* Problem to work on: Reproduce exactly the lines from the one containing "- destruct (IH" through the last line of the records below, both included, and nothing else.

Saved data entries
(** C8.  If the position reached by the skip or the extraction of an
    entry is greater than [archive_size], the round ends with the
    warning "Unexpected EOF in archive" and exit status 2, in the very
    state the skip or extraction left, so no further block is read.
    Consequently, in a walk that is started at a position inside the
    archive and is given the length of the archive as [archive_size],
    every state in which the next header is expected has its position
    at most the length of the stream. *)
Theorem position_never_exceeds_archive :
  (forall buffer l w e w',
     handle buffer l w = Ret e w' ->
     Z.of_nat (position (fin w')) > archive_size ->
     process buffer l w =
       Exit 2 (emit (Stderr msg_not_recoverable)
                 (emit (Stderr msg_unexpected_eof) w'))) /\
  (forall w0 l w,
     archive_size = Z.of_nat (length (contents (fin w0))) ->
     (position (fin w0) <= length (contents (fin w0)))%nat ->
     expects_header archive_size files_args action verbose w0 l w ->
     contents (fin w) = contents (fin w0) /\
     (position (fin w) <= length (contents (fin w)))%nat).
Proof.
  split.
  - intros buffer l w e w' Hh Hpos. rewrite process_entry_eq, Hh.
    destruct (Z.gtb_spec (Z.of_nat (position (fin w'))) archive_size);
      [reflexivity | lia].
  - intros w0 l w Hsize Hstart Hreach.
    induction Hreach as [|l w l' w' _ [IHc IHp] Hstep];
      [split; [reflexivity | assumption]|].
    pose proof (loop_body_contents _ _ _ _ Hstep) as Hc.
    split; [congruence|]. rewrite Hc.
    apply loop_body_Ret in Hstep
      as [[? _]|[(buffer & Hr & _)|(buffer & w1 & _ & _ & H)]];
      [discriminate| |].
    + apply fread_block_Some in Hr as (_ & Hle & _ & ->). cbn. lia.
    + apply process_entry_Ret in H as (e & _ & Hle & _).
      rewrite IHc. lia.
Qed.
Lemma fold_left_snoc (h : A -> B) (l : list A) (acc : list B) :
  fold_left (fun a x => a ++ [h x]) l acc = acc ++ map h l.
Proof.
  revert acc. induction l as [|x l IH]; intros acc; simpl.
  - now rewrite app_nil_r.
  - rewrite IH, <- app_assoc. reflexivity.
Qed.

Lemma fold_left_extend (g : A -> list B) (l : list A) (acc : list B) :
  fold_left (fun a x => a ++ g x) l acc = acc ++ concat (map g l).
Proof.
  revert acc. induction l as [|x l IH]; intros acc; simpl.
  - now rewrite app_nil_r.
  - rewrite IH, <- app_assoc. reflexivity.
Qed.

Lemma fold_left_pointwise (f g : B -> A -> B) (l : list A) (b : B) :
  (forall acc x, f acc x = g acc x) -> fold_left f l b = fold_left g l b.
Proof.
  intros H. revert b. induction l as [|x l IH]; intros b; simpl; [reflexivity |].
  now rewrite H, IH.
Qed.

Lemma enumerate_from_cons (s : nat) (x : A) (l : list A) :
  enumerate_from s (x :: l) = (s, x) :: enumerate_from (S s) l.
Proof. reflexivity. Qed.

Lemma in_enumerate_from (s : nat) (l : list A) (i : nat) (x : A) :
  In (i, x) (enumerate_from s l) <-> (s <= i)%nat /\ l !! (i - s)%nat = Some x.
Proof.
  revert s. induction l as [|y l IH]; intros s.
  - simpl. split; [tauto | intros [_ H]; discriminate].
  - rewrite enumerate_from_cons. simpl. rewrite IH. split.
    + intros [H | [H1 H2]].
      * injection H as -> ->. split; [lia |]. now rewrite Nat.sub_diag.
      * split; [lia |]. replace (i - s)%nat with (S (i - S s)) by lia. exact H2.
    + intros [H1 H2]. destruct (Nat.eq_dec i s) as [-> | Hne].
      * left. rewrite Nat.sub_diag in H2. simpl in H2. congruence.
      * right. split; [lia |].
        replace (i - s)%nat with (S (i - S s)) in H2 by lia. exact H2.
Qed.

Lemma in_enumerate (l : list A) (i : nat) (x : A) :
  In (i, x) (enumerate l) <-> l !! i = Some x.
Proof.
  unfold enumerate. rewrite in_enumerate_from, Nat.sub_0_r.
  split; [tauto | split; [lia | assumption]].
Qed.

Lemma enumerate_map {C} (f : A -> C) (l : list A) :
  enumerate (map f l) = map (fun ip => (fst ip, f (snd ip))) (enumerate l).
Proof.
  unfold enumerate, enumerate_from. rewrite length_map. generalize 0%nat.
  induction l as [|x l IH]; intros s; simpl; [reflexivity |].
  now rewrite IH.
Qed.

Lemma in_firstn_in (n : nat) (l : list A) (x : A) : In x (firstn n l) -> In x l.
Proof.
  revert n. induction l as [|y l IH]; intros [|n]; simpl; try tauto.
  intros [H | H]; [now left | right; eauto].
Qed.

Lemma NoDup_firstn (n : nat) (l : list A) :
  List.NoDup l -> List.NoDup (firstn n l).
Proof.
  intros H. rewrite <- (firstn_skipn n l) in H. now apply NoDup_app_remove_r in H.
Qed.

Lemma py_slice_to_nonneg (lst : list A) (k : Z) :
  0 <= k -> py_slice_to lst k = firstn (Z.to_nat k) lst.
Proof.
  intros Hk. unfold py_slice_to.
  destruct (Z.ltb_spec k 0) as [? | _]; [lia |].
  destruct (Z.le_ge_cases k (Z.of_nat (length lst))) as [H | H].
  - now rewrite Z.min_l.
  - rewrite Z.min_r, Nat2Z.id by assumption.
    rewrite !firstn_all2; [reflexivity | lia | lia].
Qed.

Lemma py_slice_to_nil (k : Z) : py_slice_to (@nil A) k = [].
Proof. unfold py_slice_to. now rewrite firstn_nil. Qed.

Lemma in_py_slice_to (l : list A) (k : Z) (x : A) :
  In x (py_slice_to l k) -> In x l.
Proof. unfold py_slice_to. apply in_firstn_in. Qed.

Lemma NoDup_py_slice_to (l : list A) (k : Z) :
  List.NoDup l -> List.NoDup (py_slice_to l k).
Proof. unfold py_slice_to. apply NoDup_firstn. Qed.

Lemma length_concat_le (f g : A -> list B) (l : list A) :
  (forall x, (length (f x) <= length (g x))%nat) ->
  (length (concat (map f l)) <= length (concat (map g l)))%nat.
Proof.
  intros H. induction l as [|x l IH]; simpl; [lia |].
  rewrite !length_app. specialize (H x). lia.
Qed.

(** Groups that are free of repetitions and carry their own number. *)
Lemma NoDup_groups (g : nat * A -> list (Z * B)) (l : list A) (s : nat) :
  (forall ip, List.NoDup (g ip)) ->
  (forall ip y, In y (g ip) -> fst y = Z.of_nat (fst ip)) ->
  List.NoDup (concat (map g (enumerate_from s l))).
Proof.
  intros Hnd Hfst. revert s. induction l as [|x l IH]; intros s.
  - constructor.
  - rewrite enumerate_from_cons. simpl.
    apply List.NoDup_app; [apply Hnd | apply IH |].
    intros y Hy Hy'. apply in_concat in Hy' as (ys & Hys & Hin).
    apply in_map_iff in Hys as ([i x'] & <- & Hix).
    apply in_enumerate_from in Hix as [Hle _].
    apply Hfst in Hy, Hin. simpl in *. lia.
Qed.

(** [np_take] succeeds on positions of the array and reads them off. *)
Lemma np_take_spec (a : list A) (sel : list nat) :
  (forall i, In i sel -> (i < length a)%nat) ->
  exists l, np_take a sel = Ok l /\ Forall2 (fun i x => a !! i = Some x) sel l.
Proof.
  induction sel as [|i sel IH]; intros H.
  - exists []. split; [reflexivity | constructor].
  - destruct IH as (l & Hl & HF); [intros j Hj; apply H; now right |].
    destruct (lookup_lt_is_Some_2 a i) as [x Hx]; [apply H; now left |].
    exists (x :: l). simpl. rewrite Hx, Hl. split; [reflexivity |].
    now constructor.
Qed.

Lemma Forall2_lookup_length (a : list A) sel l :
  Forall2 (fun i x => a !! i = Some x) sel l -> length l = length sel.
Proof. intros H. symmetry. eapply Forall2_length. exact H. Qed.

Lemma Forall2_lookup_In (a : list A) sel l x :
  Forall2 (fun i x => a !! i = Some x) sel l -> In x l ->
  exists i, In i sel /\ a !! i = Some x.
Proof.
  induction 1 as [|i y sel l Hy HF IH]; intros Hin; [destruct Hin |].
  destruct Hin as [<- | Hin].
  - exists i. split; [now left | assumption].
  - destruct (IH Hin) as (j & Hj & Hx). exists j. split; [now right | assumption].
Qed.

* Your solution:
  - destruct (IH Hin) as (j & Hj & Hx). exists j. split; [now right | assumption].
Qed.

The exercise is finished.